The gender gap is closing on one more thing, but it’s not exactly good news. More men than women use and abuse alcohol, but that’s quickly changing as more women have stepped up their drinking game, especially among the younger generation, a new study reports.
Researchers examined and culled data from 68 studies of alcohol consumption published from 1948 to 2014. The studies covered over 4 million people around the world, born from as far back as 1891 to as recent as 2000, Live Science reports.
They categorized alcohol use into three: any alcohol use, problematic alcohol use (like binge-drinking) and alcohol-related harms (like alcohol dependence). Then the researchers arranged the data by age, putting people into groups according to when they were born, the New York Times reports.
According to the researchers, they wanted to probe into the long-held assumption that alcohol use and abuse is strictly a masculine phenomenon. In fact, one study suggested that men were 12 times more likely to use and abuse alcohol compared to women. They observe,
Alcohol use and alcohol use disorders have historically been viewed as a male phenomenon.
The study found that in the three categories, the gap between men and women is larger in the older generation. Men born between 1911 and 1915 were 2.4 times as likely to use alcohol as women, 2.7 times as likely to abuse it, and 3.6 times as likely to experience alcohol-related health conditions.
In contrast, among those born between 1991 to 2000, men were 1.1 times as likely as women to use alcohol, 1.2 times as likely to abuse it, and 1.3 times as likely to suffer from the negative effects.

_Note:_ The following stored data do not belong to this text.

(** * Consolidation and aggregation of TPV / markup spreadsheets

    A shallow embedding of [src/utils.py] ([load_data], [compute_summary])
    and of the monthly aggregation of [src/process_data.py] ([main]),
    together with the properties the specification states about them.

    Modelling conventions.
    - Python [str] is [string]; only ASCII has case or counts as white
      space (characters above 127 are uncased and never stripped).
    - A float64 is an exact rational ([Qc]); rounding, overflow and
      infinities are outside the model.  A missing value (NaN, NaT, None)
      is the cell [NaN].
    - The file system and the pandas readers are an explicit [World];
      the scalar parsers of [pd.to_numeric] and [pd.to_datetime] are an
      explicit [Coercers] record.
    - [print] appends to a log, [raise] ends the run: [Run] below. *)

From Stdlib Require Import String Ascii QArith Qcanon ZArith Lia.
From stdpp Require Import base list strings sorting.

Local Open Scope string_scope.

(** ** Python string primitives *)

Module Py.

(** [str.isspace] on ASCII: TAB, LF, VT, FF, CR, FS, GS, RS, US, SPACE. *)
Definition isspace (c : ascii) : bool :=
  let n := nat_of_ascii c in
  (Nat.leb 9 n && Nat.leb n 13) || (Nat.leb 28 n && Nat.leb n 32).

Definition isupper (c : ascii) : bool :=
  let n := nat_of_ascii c in Nat.leb 65 n && Nat.leb n 90.

Definition islower (c : ascii) : bool :=
  let n := nat_of_ascii c in Nat.leb 97 n && Nat.leb n 122.

Definition toupper (c : ascii) : ascii :=
  if islower c then ascii_of_nat (nat_of_ascii c - 32) else c.

Definition tolower (c : ascii) : ascii :=
  if isupper c then ascii_of_nat (nat_of_ascii c + 32) else c.

Fixpoint lstrip (s : string) : string :=
  match s with
  | String c s' => if isspace c then lstrip s' else s
  | EmptyString => EmptyString
  end.

Fixpoint rstrip (s : string) : string :=
  match s with
  | String c s' =>
      match rstrip s' with
      | EmptyString => if isspace c then EmptyString else String c EmptyString
      | r => String c r
      end
  | EmptyString => EmptyString
  end.

(** [s.strip()] *)
Definition strip (s : string) : string := rstrip (lstrip s).

(** The loop of [str.title]: [prev] is [previous_is_cased]. *)
Fixpoint title_from (prev : bool) (s : string) : string :=
  match s with
  | EmptyString => EmptyString
  | String c s' =>
      if islower c then
        String (if prev then c else toupper c) (title_from true s')
      else if isupper c then
        String (if prev then tolower c else c) (title_from true s')
      else String c (title_from false s')
  end.

(** [s.title()] *)
Definition title (s : string) : string := title_from false s.

(** [s.lower()] *)
Fixpoint lower (s : string) : string :=
  match s with
  | EmptyString => EmptyString
  | String c s' => String (tolower c) (lower s')
  end.

(** [s.startswith(p)] *)
Definition startswith (s p : string) : bool := String.prefix p s.

Fixpoint endswith_slash (s : string) : bool :=
  match s with
  | EmptyString => false
  | String c EmptyString => Ascii.eqb c "/"
  | String _ s' => endswith_slash s'
  end.

(** [os.path.join(a, b)] (posixpath, two components). *)
Definition path_join (a b : string) : string :=
  if startswith b "/" then b
  else if String.eqb a "" || endswith_slash a then a ++ b
  else a ++ "/" ++ b.

(** [os.path.splitext(p)[1]].  [seen] tells whether a character other than
    the dot precedes the current position inside the last path component;
    the result is the suffix starting at the last dot that has one. *)
Fixpoint ext_from (seen : bool) (s : string) : string :=
  match s with
  | EmptyString => EmptyString
  | String c s' =>
      if Ascii.eqb c "/" then ext_from false s'
      else if Ascii.eqb c "." then
        match ext_from seen s' with
        | EmptyString =>
            if seen && negb (existsb (Ascii.eqb "/") (list_ascii_of_string s'))
            then s else EmptyString
        | e => e
        end
      else ext_from true s'
  end.

Definition splitext_ext (p : string) : string := ext_from false p.

End Py.

(** ** Data model *)

(** A [datetime64] value, kept as calendar fields; [nanos] is the time of
    day.  Chronological order is the lexicographic order of the fields. *)
Record Timestamp := MkTimestamp { year : Z; month : Z; day : Z; nanos : Z }.

(** One cell of a column: a Python string, a number, a timestamp, or a
    missing value. *)
Inductive cell :=
  | Str (s : string)
  | Num (q : Qc)
  | Date (t : Timestamp)
  | NaN.

(** A [pd.DataFrame] with a default [RangeIndex]: the number of rows and
    the columns in order, each a label with its values.  Labels may repeat. *)
Record DataFrame := MkFrame { nrows : nat; cols : list (string * list cell) }.

Definition labels (df : DataFrame) : list string := map fst (cols df).

(** Every column has one value per row. *)
Definition wf_frame (df : DataFrame) : Prop :=
  Forall (fun c => length (snd c) = nrows df) (cols df).

#[global] Instance Timestamp_eq_dec : EqDecision Timestamp.
Proof. solve_decision. Defined.
#[global] Instance cell_eq_dec : EqDecision cell.
Proof. pose proof Qc_eq_dec. solve_decision. Defined.
#[global] Instance DataFrame_eq_dec : EqDecision DataFrame.
Proof. solve_decision. Defined.

Definition notna (c : cell) : bool :=
  match c with NaN => false | _ => true end.

(** ** Exceptions and output *)

Inductive exn :=
  | OSError (path : string)
  | FileNotFoundError (msg : string)
  | KeyError (key : string)
  | TypeError (msg : string)
  | ValueError (msg : string)
  | AttributeError (msg : string)
  | InvalidIndexError.

(** The lines [load_data] prints:
    "Ignorando arquivo não suportado: {filename}",
    "Falha ao ler {filename}: {exc}" and
    "Arquivo {filename} ignorado: colunas necessárias não encontradas". *)
Inductive notice :=
  | Unsupported (filename : string)
  | ReadFailure (filename : string) (exc : string)
  | MissingColumns (filename : string).

Definition notice_file (n : notice) : string :=
  match n with
  | Unsupported f | ReadFailure f _ | MissingColumns f => f
  end.

#[global] Instance exn_eq_dec : EqDecision exn.
Proof. solve_decision. Defined.
#[global] Instance notice_eq_dec : EqDecision notice.
Proof. solve_decision. Defined.

(** A computation that prints notices and either returns or raises. *)
Record Run (A : Type) := MkRun { outcome : exn + A; printed : list notice }.
Arguments MkRun {A} _ _.
Arguments outcome {A} _.
Arguments printed {A} _.

Definition raise {A} (e : exn) : Run A := MkRun (inl e) [].
Definition print (n : notice) : Run unit := MkRun (inr tt) [n].
Definition signSingleTransaction (v0 lookupTable : bool) : Prog unit :=
  try_catch
    (transaction <- build v0 lookupTable ;;
     tx <- await (provider_signTransaction transaction) ;;
     log ("signTransaction: " ++ JSON_stringify lib (js_signed tx)) ;;
     conn <- read connection ;;
     sig <- await (connection_sendRawTransaction conn (serialize lib tx)) ;;
     log ("signature: " ++ JSON_stringify lib (js_text sig)))
    (fun err => error_log lib "signSingleTransaction" err).

(** [bs58.encode(transaction.message.serialize())] and
    [bs58.encode(transaction.serializeMessage())]; reading either
    property on [undefined] throws. *)
Definition encode_v0 (transaction : option VersionedTransaction) : Prog string :=
  match transaction with
  | None => Throw (undefined_has_no "message")
  | Some t => Ret (bs58_encode lib (message_serialize lib (message t)))
  end.

Definition encode_legacy (transaction : option Transaction) : Prog string :=
  match transaction with
  | None => Throw (undefined_has_no "serializeMessage")
  | Some t => Ret (bs58_encode lib (serializeMessage lib t))
  end.

Definition signSingleTransactionRequest (v0 : bool) : Prog unit :=
  try_catch
    (encoded <- (if v0
                 then transaction <- createTransferTransactionV0 ;;
                      encode_v0 transaction
                 else transaction <- createTransferTransaction ;;
                      encode_legacy transaction) ;;
     tx <- await (provider_request "signTransaction" (params_message encoded)) ;;
     log ("signTransaction: " ++ JSON_stringify lib (js_answer tx)))
    (fun err => error_log lib "signSingleTransaction" err).

Definition send_each (conn : Connection) (txns : list SignedTransaction)
    : Prog (list TransactionSignature) :=
  Promise_all
    (map (fun tx =>
            (await (connection_sendRawTransaction conn (serialize lib tx)))
            : Prog TransactionSignature)
       txns).

Definition signMultipleTransactions (onlyFirst v0 lookupTable : bool) : Prog unit :=
  try_catch
    (built <- all2 (build v0 lookupTable) (build v0 lookupTable) ;;
     match built with
     | (Some transaction1, Some transaction2) =>
         txns <- (if onlyFirst
                  then await (provider_signAllTransactions [transaction1])
                  else await (provider_signAllTransactions
                                [transaction1; transaction2])) ;;
         log ("signMultipleTransactions txns: "
              ++ JSON_stringify lib (js_signed_list txns)) ;;
         conn <- read connection ;;
         sentTxs <- send_each conn txns ;;
         log ("sent raw txns: " ++ JSON_stringify lib (js_text_list sentTxs))
     | _ => Ret tt
     end)
    (fun err => error_log lib "signMultipleTransactions" err).
(** Replacing the placeholders one after the other, as
    [restore_html_tags] does, puts each tag where its placeholder is. *)
Lemma replace_all_pieces : forall d ws,
  dict_ok d -> Forall (word_ok d) ws ->
  strip (replace_all d (unwords ws)) = concat (map (subst d) ws).
Proof.
  induction d as [|[P tag] d IH]; intros ws Hd Hws.
  - rewrite replace_all_nil, strip_unwords.
    rewrite strip_concat_spaceless.
    + f_equal. rewrite <- (map_id ws) at 1. apply map_ext. reflexivity.
    + eapply Forall_impl; [|exact Hws]. intros w [H _]. exact H.
  - inversion Hd as [|p d' [(j & Hj) Htag] Hd']; subst. simpl in Hj, Htag.
    subst P.
    change (replace_all ((placeholder j, tag) :: d) (unwords ws))
      with (replace_all d (replace (placeholder j) tag (unwords ws))).
    rewrite (replace_unwords (placeholder j) tag ws
               (placeholder_nonempty j) (placeholder_spaceless j)).
    2:{ eapply Forall_impl; [|exact Hws]. intros w [Hs Hw].
        split; [exact Hs|]. destruct Hw as [Hk|Hf].
        - unfold is_key in Hk. simpl in Hk. destruct Hk as [<-|Hk]; auto.
          apply in_map_iff in Hk. destruct Hk as (p & <- & Hp).
          rewrite Forall_forall in Hd'. destruct (Hd' p Hp) as [(k & Hk) _].
          rewrite Hk. destruct (Nat.eq_dec j k) as [->|Hne]; auto.
          right. intros Ho. apply Hne. apply placeholder_occurs. exact Ho.
        - right. apply tag_free_no_key. exact Hf. }
    rewrite <- unwords_flat_words. rewrite IH; auto.
    + clear IH. induction ws as [|w ws IHws]; [reflexivity|].
      inversion Hws as [|w' ws' [Hs Hw] Hrest]; subst.
      cbn [map flat_map concat]. rewrite map_app, concat_app, IHws; auto.
      f_equal. unfold swap, subst at 2. cbn [lookup].
      destruct (str_eqb w (placeholder j)) eqn:E.
      * apply concat_subst_words; auto.
      * rewrite (words_of_spaceless w Hs). simpl. apply app_nil_r.
    + apply Forall_forall. intros w' Hw'.
      apply in_flat_map in Hw'. destruct Hw' as (x & Hx & Hw').
      apply in_map_iff in Hx. destruct Hx as (w & <- & Hin).
      rewrite Forall_forall in Hws. destruct (Hws w Hin) as [Hs Hw].
      unfold swap in Hw'. destruct (str_eqb w (placeholder j)) eqn:E.
      * split.
        -- pose proof (words_spaceless tag) as Hsp.
           rewrite Forall_forall in Hsp. auto.
        -- right. eapply tag_free_words; eauto.
      * rewrite (words_of_spaceless w Hs) in Hw'.
        destruct Hw' as [<-|[]].
        split; [exact Hs|]. destruct Hw as [Hk|Hf]; [|right; exact Hf].
        left. unfold is_key in *. simpl in Hk. destruct Hk as [<-|Hk]; auto.
        rewrite str_eqb_refl in E. discriminate.
Qed.
(** ** Checkout *)

(** C6: [createOrder] for a signed-in user with a shipping address, on a
    view in which no line has an active product, fails with [EmptyCart];
    it issues no request, so no order is created and the cart lines, the
    view and the toasts are as they were. *)
Theorem createOrder_rejects_unavailable_cart
  (u : uuid) (shippingAddress : string) (w : World) :
  shippingAddress <> ""%string ->
  Forall (fun it => line_active it = false) (items (state w)) ->
  createOrder (Some u) shippingAddress w = (inl EmptyCart, w)
  /\ orders (db (backend (snd (createOrder (Some u) shippingAddress w))))
     = orders (db (backend w))
  /\ cart_items (db (backend (snd (createOrder (Some u) shippingAddress w))))
     = cart_items (db (backend w))
  /\ journal (backend (snd (createOrder (Some u) shippingAddress w)))
     = journal (backend w).
Proof.
  intros Ha Hall.
  assert (E : createOrder (Some u) shippingAddress w = (inl EmptyCart, w)).
  { unfold createOrder.
    destruct (String.eqb_spec shippingAddress ""%string) as [->|_]; [now elim Ha|].
    rewrite (filter_none line_active (items (state w))); [reflexivity|].
    now apply Forall_forall. }
  rewrite E. repeat split.
Qed.
(** * myblog.auth: registration, login, logout, identity preload, access guard

    A shallow embedding of [src/myblog/auth.py].  The view functions of the
    blueprint are written in a state-and-exception monad over a [world] that
    holds what the Python code reaches through Flask's context objects: the
    request-scoped database connection ([get_db()]), the [session] dict, the
    request-scoped namespace [g] and the queue of flashed messages. *)

From Stdlib Require Import ZArith Ascii String List Bool Lia.
From stdpp Require Import gmap strings list.

Local Open Scope string_scope.
Local Open Scope Z_scope.

(** ** The credential store *)

(** Modelled from the spec: the schema of the [user] table (myblog/schema.sql)
    is not part of the sources at hand; the spec gives a user as
    [{id: integer, unique; username: string, unique; password_hash}].  The
    queries of auth.py name the columns [id], [username] and [password]. *)
Record user_row : Type := UserRow {
  row_id : Z;
  row_username : string;
  row_password : string
}.

(** The SQL statements auth.py sends through [db.execute] / [db.commit]. *)
Inductive statement : Type :=
| SelectIdByUsername (username : string)  (* SELECT id FROM user WHERE username = ? *)
| SelectByUsername (username : string)    (* SELECT * FROM user WHERE username=? *)
| SelectById (user_id : Z)                (* SELECT * FROM user WHERE id=? *)
| InsertUser (username hash : string)     (* INSERT INTO user (username, password) VALUES (?, ?) *)
| Commit.                                 (* db.commit() *)

(** Modelled from the spec: [get_db] (myblog/db.py) is not part of the sources
    at hand; the spec describes it as the provider of a request-scoped
    connection to the store.  A connection sees its own uncommitted rows
    ([rows]); [durable] is the table as of the last commit; [seq] is the id
    the store hands to the next inserted row; [journal] records, oldest
    first, every statement the connection was asked to run. *)
Record connection : Type := Connection {
  rows : list user_row;
  durable : list user_row;
  seq : Z;
  journal : list statement
}.

(** ** Flask's context objects *)

Record request : Type := Request {
  method : string;
  form : gmap string string
}.

(** [session] is a dict; this module only ever stores the integer [user_id]
    in it.  [g_user] is the attribute [g.user]: [None] while the attribute
    has not been assigned, [Some None] once it holds Python's [None].
    [flashes] is the queue that [flash] appends to.  Flask keeps that queue
    inside the session dict, under a private key, until the template of the
    next rendered page drains it: [session] holds the keys the application
    stores, [flashes] the queue, and [session.clear()] empties both. *)
Record world : Type := World {
  db : connection;
  session : gmap string Z;
  g_user : option (option user_row);
  flashes : list string
}.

Tim Slade, the lead author and an associate professor at the University of New South Wales, says that on the bright side, the amount of alcohol being consumed in general seems to be going down. But he also points out, “Women are now drinking as much as men, particularly in recent cohorts, and we need to be thinking about what will happen to their health as they get older.”
The study was published in BMJ Open.